Department of Biomedical Engineering, University of Virginia, Charlottesville, VA 22908, USA.
Phys Biol. 2012 Aug;9(4):045004. doi: 10.1088/1478-3975/9/4/045004. Epub 2012 Aug 7.
Cellular signal transduction is coordinated by modifications of many proteins within cells. Protein modifications are not independent, because some are connected through shared signaling cascades and others jointly converge upon common cellular functions. This coupling creates a hidden structure within a signaling network that can point to higher level organizing principles of interest to systems biology. One can identify important covariations within large-scale datasets by using mathematical models that extract latent dimensions-the key structural elements of a measurement set. In this paper, we introduce two principal component-based methods for identifying and interpreting latent dimensions. Principal component analysis provides a starting point for unbiased inspection of the major sources of variation within a dataset. Partial least-squares regression reorients these dimensions toward a specific hypothesis of interest.
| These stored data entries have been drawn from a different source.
(* ===== verification/TaskSnapshot.v ===== *)
(** What of a task is saved, restored and remembered: src/runtime/task_document/task_state_bridge.rs,
    the state of src/runtime/task_state/mod.rs and the working set of
    src/runtime/task_state/working_set.rs.

    A path is its text.  The file of a working set is absent, cannot be loaded, or holds the
    record that was saved; saving succeeds. *)
From Stdlib Require Import NArith ZArith Lia.
From stdpp Require Import base list gmap strings numbers sets.
From S2P Require Import Prelude Text Collections Json Usage Evidence PeerChannel Envelope FileSystem TaskDocument.
#[local] Open Scope N_scope.

(** ** The saved state: src/runtime/task_state/mod.rs *)
Record ConversationCheckpoint := mk_ConversationCheckpoint { message_count : N; ck_summary : str }.
Record InterruptedCommand := mk_InterruptedCommand { ic_program : str; interrupted_at : str }.
Record CacheUsageStats := mk_CacheUsageStats {
  total_cache_creation_tokens : N;
  total_cache_read_tokens : N;
}.

Record TaskState := mk_TaskState {
  ts_id : str;
  ts_status : TaskStatus;
  ts_parent_task_id : option str;
  ts_agent_id : option str;
  ts_worktree_path : option str;
  ts_started_at : option N;
  ts_updated_at : N;
  ts_last_heartbeat : option N;
  ts_handoff_summary : option str;
  ts_active_grants : gmap Capability ApprovalScope;
  ts_changed_files : list str;
  ts_command_history : list CommandEvidence;
  conversation_snapshot : ConversationCheckpoint;
  interrupted_sessions : list InterruptedCommand;
  ts_branch_name : option str;
  ts_instructions_path : option str;
  ts_pulses : list TurnEvidenceState;
  plan : option str;
  ts_session_notes : list SessionNote;
  ts_context_compaction : list ContextCompactionRecord;
  cache_usage : CacheUsageStats;
  ts_session_tasks : list SessionTask;
}.

(** ** From the document and back: src/runtime/task_document/task_state_bridge.rs *)
Definition final_text (e : PulseEntry) : str :=
  match e with
  | EAssistantBlock _ b => match phase b with PhaseFinal => content b | PhaseThinking => [] end
  | _ => []
  end.
Definition extract_final_text (entries : list PulseEntry) : str := concat (map final_text entries).

Definition summarize_tool_outcome (output : str) (is_error : bool) : str :=
  if negb is_error then t!"ok"
  else
    let lowered := to_ascii_lowercase output in
    if contains t!"denied" lowered then t!"denied"
    else if contains t!"cancel" lowered then t!"cancelled"
    else t!"error".

Definition outcome_from_status (status : ToolStatus) : str :=
  match status with
  | Complete => t!"ok"
  | Envelope.Cancelled => t!"cancelled"
  | Error => t!"error"
  | Envelope.Pending | WaitingApproval | Executing => t!"pending"
  end.

Definition tool_status_from_outcome (outcome : str) : ToolStatus :=
  let lowered := to_ascii_lowercase outcome in
  if contains t!"cancel" lowered then Envelope.Cancelled
  else if contains t!"denied" lowered || contains t!"error" lowered || contains t!"fail" lowered then Error
  else if str_eqb lowered t!"ok" then Complete
  else Envelope.Pending.

(** The calls without a result yet, by identifier.  The order of a [HashMap]'s values shows only
    among equal steps. *)
Abbreviation OpenCalls := (list (str * (N * str * ToolStatus))).

Definition note_entry (st : OpenCalls * list ToolInvocationSummary) (e : PulseEntry)
    : OpenCalls * list ToolInvocationSummary :=
  let '(calls, invocations) := st in
  match e with
  | EToolCall step id name _ status => (im_insert id (step, name, status) calls, invocations)
  | EToolResult _ call_id _ output is_error =>
      match im_get call_id calls with
      | Some (step, name, _) =>
          (im_remove call_id calls,
           invocations ++ [mk_ToolInvocationSummary step name (summarize_tool_outcome output is_error)])
      | None => (calls, invocations)
      end
  | _ => (calls, invocations)
  end.

Definition step_before (a b : ToolInvocationSummary) : bool := step_id a <? step_id b.

Definition extract_tool_invocations (entries : list PulseEntry) : list ToolInvocationSummary :=
  let '(calls, invocations) := foldl note_entry ([], []) entries in
  let unfinished := map (fun c => let '(_, (step, name, status)) := c in
                                 mk_ToolInvocationSummary step name (outcome_from_status status)) calls in
  sort_by step_before (invocations ++ unfinished).

Definition pulse_evidence (t : TurnDocument) : TurnEvidenceState :=
  mk_TurnEvidenceState (td_input t) (extract_final_text (td_entries t)) (td_changed_files t)
    (td_command_history t) (extract_tool_invocations (td_entries t)) (td_tokens t).

Definition persistable_snapshot (d : TaskDocument) : TaskState :=
  let i := info d in
  mk_TaskState (ti_id i) (ti_status i) (ti_parent_task_id i) (ti_agent_id i) (ti_worktree_path i)
    (ti_started_at_ms i) (ti_updated_at_ms i) (ti_last_heartbeat_ms i) None (active_grants i)
    (List.flat_map td_changed_files (completed_turns d))
    (List.flat_map td_command_history (completed_turns d))
    (mk_ConversationCheckpoint (N.of_nat (length (completed_turns d))) []) []
    (ti_branch_name i) (ti_instructions_path i) (map pulse_evidence (completed_turns d)) None
    (session_notes d) (context_compaction d) (mk_CacheUsageStats 0 0) (session_tasks d).

(** [saturating_mul] and [saturating_add] of [u64]. *)
Definition sat_mul (a b : N) : N := N.min u64_max (a * b).

Fixpoint restored_calls (step : N) (invocations : list ToolInvocationSummary) : list PulseEntry :=
  match invocations with
  | [] => []
  | i :: r =>
      let step := N.max (step_id i) (sat_add u64_max step 1) in
      EToolCall step (t!"restored-" ++ fmt_N (step_id i)) (inv_name i) (Object [])
        (tool_status_from_outcome (inv_outcome i))
      :: restored_calls step r
  end.

Definition entries_from_evidence (base_step : N) (ev : TurnEvidenceState) : list PulseEntry :=
  let step := sat_mul base_step 1000 in
  let after := sat_add u64_max step 1 in
  [EUserInput step (tes_input ev)]
  ++ (if is_empty (tes_response ev) then []
      else [EAssistantBlock after (mk_AssistantBlockEntry 0 PhaseFinal (tes_response ev) false false)])
  ++ restored_calls after (tes_tool_invocations ev).

Definition restored_turn (turn_index : nat) (ev : TurnEvidenceState) : TurnDocument :=
  mk_TurnDocument (N.of_nat turn_index) (tes_input ev) (entries_from_evidence (N.of_nat turn_index) ev)
    OutcomeCompleted (tes_changed_files ev) (tes_command_history ev) (tes_tokens ev) 0 0 None None.

Definition restore_from_snapshot (s : TaskState) : TaskDocument :=
  let turns := imap restored_turn (ts_pulses s) in
  let highest := foldr N.max 0 (map entry_step_id (List.flat_map td_entries turns)) in
  mk_TaskDocument
    (mk_TaskInfo (ts_id s) (ts_status s) (ts_parent_task_id s) (ts_agent_id s) (ts_worktree_path s)
       (ts_branch_name s) (ts_instructions_path s) [] LocalRuntime [] (ts_started_at s) (ts_updated_at s)
       (ts_last_heartbeat s) (ts_active_grants s) (sat_add u64_max highest 1))
    turns None (ts_session_notes s) (ts_context_compaction s) (ts_session_tasks s) None.

(** ** The working set: src/runtime/task_state/working_set.rs *)
Definition WORKING_SET_SCHEMA_VERSION : N := 1.

Record RecordedDecision := mk_RecordedDecision { rationale : str; source_reference : str }.
Record PathChange := mk_PathChange { pc_path : str; git_identity : str }.

Record WorkingSetRecord := mk_WorkingSetRecord {
  schema_version : N;
  wsr_updated_at : N;
  objective : str;
  constraints : list str;
  decisions : list RecordedDecision;
  changed_paths : list PathChange;
  verified_results : list str;
  unresolved_questions : list str;
  active_plan : str;
  next_action : str;
}.

Definition working_set_new (objective : str) (now : N) : WorkingSetRecord :=
  mk_WorkingSetRecord WORKING_SET_SCHEMA_VERSION now objective [] [] [] [] [] [] [].

Definition set_objective (o : str) (r : WorkingSetRecord) : WorkingSetRecord :=
  mk_WorkingSetRecord (schema_version r) (wsr_updated_at r) o (constraints r) (decisions r) (changed_paths r)
    (verified_results r) (unresolved_questions r) (active_plan r) (next_action r).
Definition set_decisions (ds : list RecordedDecision) (r : WorkingSetRecord) : WorkingSetRecord :=
  mk_WorkingSetRecord (schema_version r) (wsr_updated_at r) (objective r) (constraints r) ds (changed_paths r)
    (verified_results r) (unresolved_questions r) (active_plan r) (next_action r).

Definition retain_durable_objective (prior r : WorkingSetRecord) : WorkingSetRecord :=
  if is_empty (trim (objective prior)) then r else set_objective (objective prior) r.

(** A decision added unless its reference is blank or already there. *)
Definition add_decision (blank_reference : bool) (ds : list RecordedDecision) (d : RecordedDecision)
    : list RecordedDecision :=
  if blank_reference then ds
  else if existsb (fun e => str_eqb (source_reference e) (source_reference d)) ds then ds
  else ds ++ [d].

Definition retain_referenced_decisions (prior r : WorkingSetRecord) : WorkingSetRecord :=
  set_decisions
    (foldl (fun ds d => add_decision (is_empty (trim (source_reference d))) ds d) (decisions r) (decisions prior)) r.

Definition push_labeled_line (label value : str) : str :=
  let value := trim value in
  if is_empty value then [] else label ++ t!": " ++ value ++ [LF].

Definition push_string_list (label : str) (values : list str) : str :=
  let values := List.filter (fun v => negb (is_empty v)) (map trim values) in
  match values with
  | [] => []
  | _ => label ++ t!":" ++ [LF] ++ concat (map (fun v => t!"- " ++ v ++ [LF]) values)
  end.

Definition referenced_line (text reference : str) : str :=
  let reference := trim reference in
  t!"- " ++ text ++ (if is_empty reference then [] else t!" (" ++ reference ++ t!")") ++ [LF].

Definition as_prompt_block (r : WorkingSetRecord) : str :=
  t!"[working-set record: start]" ++ [LF]
  ++ push_labeled_line t!"objective" (objective r)
  ++ push_string_list t!"constraints" (constraints r)
  ++ (match decisions r with
      | [] => []
      | ds => t!"decisions:" ++ [LF]
              ++ concat (map (fun d => referenced_line (trim (rationale d)) (source_reference d)) ds)
      end)
  ++ (match changed_paths r with
      | [] => []
      | ps => t!"changed_paths:" ++ [LF] ++ concat (map (fun p => referenced_line (pc_path p) (git_identity p)) ps)
      end)
  ++ push_string_list t!"verified_results" (verified_results r)
  ++ push_string_list t!"unresolved_questions" (unresolved_questions r)
  ++ push_labeled_line t!"active_plan" (active_plan r)
  ++ push_labeled_line t!"next_action" (next_action r)
  ++ t!"[working-set record: end]".

(** *** Projected from the document *)
Definition nonempty_trimmed (s : str) : option str :=
  let s := trim s in if is_empty s then None else Some s.
Definition nonempty_active_input (d : TaskDocument) : option str :=
  a ← active_pulse d; nonempty_trimmed (at_input a).

Definition first_user_input (d : TaskDocument) : str :=
  match find_map (fun t => nonempty_trimmed (td_input t)) (completed_turns d) with
  | Some input => input
  | None => unwrap_or (nonempty_active_input d) []
  end.
Definition last_user_input (d : TaskDocument) : str :=
  match nonempty_active_input d with
  | Some input => input
  | None => unwrap_or (find_map (fun t => nonempty_trimmed (td_input t)) (reverse (completed_turns d))) []
  end.

(** The order of components, and of paths by their components. *)
Definition component_ltb (a b : Component) : bool :=
  match a, b with
  | Normal s, Normal s' => str_ltb s s'
  | RootDir, (CurDir | ParentDir | Normal _) | CurDir, (ParentDir | Normal _) | ParentDir, Normal _ => true
  | _, _ => false
  end.
Fixpoint components_ltb (a b : path) : bool :=
  match a, b with
  | _, [] => false
  | [], _ :: _ => true
  | x :: a, y :: b => component_ltb x y || (negb (component_ltb y x) && components_ltb a b)
  end.
Definition path_ltb (p q : str) : bool := components_ltb (components p) (components q).

(** A key of the [BTreeMap], which keeps the first of equal paths. *)
Fixpoint path_insert (p : str) (l : list str) : list str :=
  match l with
  | [] => [p]
  | q :: r => if path_ltb p q then p :: l else if path_ltb q p then q :: path_insert p r else l
  end.

Definition unique_changed_paths (d : TaskDocument) : list PathChange :=
  let active := match active_pulse d with Some a => at_changed_files a | None => [] end in
  map (fun p => mk_PathChange p [])
    (foldl (fun l p => path_insert p l) [] (List.flat_map td_changed_files (completed_turns d) ++ active)).

Definition verified_results_of (d : TaskDocument) : list str :=
  let active := match active_pulse d with Some a => [extract_final_text (at_entries a)] | None => [] end in
  List.filter (fun text => negb (is_empty (trim text)))
    (map (fun t => extract_final_text (td_entries t)) (completed_turns d) ++ active).

Definition plan_note (n : SessionNote) : option str :=
  plan ← strip_prefix t!"[plan]" (trim (sn_content n)); nonempty_trimmed plan.
Definition active_plan_of (d : TaskDocument) : str :=
  match find_map plan_note (reverse (session_notes d)) with
  | Some plan => plan
  | None => unwrap_or (list.last (verified_results_of d)) []
  end.

Definition project_working_set (d : TaskDocument) (now : N) : WorkingSetRecord :=
  mk_WorkingSetRecord WORKING_SET_SCHEMA_VERSION now (first_user_input d)
    (List.filter (fun c => negb (is_empty c)) (map (fun n => trim (sn_content n)) (session_notes d)))
    [] (unique_changed_paths d) (verified_results_of d) [] (active_plan_of d) (last_user_input d).

(** *** The file *)
Inductive Sidecar : Type := Absent | Unloadable | Saved (record : WorkingSetRecord).

(** [None]: loading failed, and the file is as it was. *)
Definition write_working_set (d : TaskDocument) (now : N) (file : Sidecar) : option WorkingSetRecord * Sidecar :=
  let record := project_working_set d now in
  match file with
  | Unloadable => (None, file)
  | Absent => (Some record, Saved record)
  | Saved prior =>
      let record := retain_referenced_decisions prior (retain_durable_objective prior record) in
      (Some record, Saved record)
  end.

Record LiveJoinEntry := mk_LiveJoinEntry {
  lj_id : str;
  lj_agent_id : str;
  body : str;
  lj_supersedes : list str;
}.

Definition join_decision (e : LiveJoinEntry) : RecordedDecision := mk_RecordedDecision (body e) (lj_id e).

Definition record_join_evidence (entries : list LiveJoinEntry) (now : N) (file : Sidecar)
    : option WorkingSetRecord * Sidecar :=
  match file with
  | Unloadable => (None, file)
  | _ =>
      let record := match file with Saved prior => prior | _ => working_set_new [] now end in
      let record := set_decisions
        (foldl (fun ds e => add_decision (is_empty (trim (lj_id e))) ds (join_decision e)) (decisions record) entries)
        record in
      (Some record, Saved record)
  end.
Both approaches have been used widely in studies of cell signaling, and they should be standard analytical tools once highly multivariate datasets become straightforward to accumulate.
细胞信号转导是通过细胞内许多蛋白质的修饰来协调的。蛋白质修饰不是独立的,因为一些通过共享的信号级联连接,而另一些则共同集中在共同的细胞功能上。这种耦合在信号网络中创建了一个隐藏的结构,它可以指向系统生物学感兴趣的更高层次的组织原则。通过使用数学模型,可以从大型数据集识别重要的协变,这些模型提取潜在维度——测量集的关键结构元素。在本文中,我们介绍了两种基于主成分的方法,用于识别和解释潜在维度。主成分分析为无偏检查数据集内主要变化源提供了一个起点。偏最小二乘回归将这些维度重新定向到特定的感兴趣假设。这两种方法在细胞信号研究中都得到了广泛的应用,一旦高度多变量数据集变得易于积累,它们就应该成为标准的分析工具。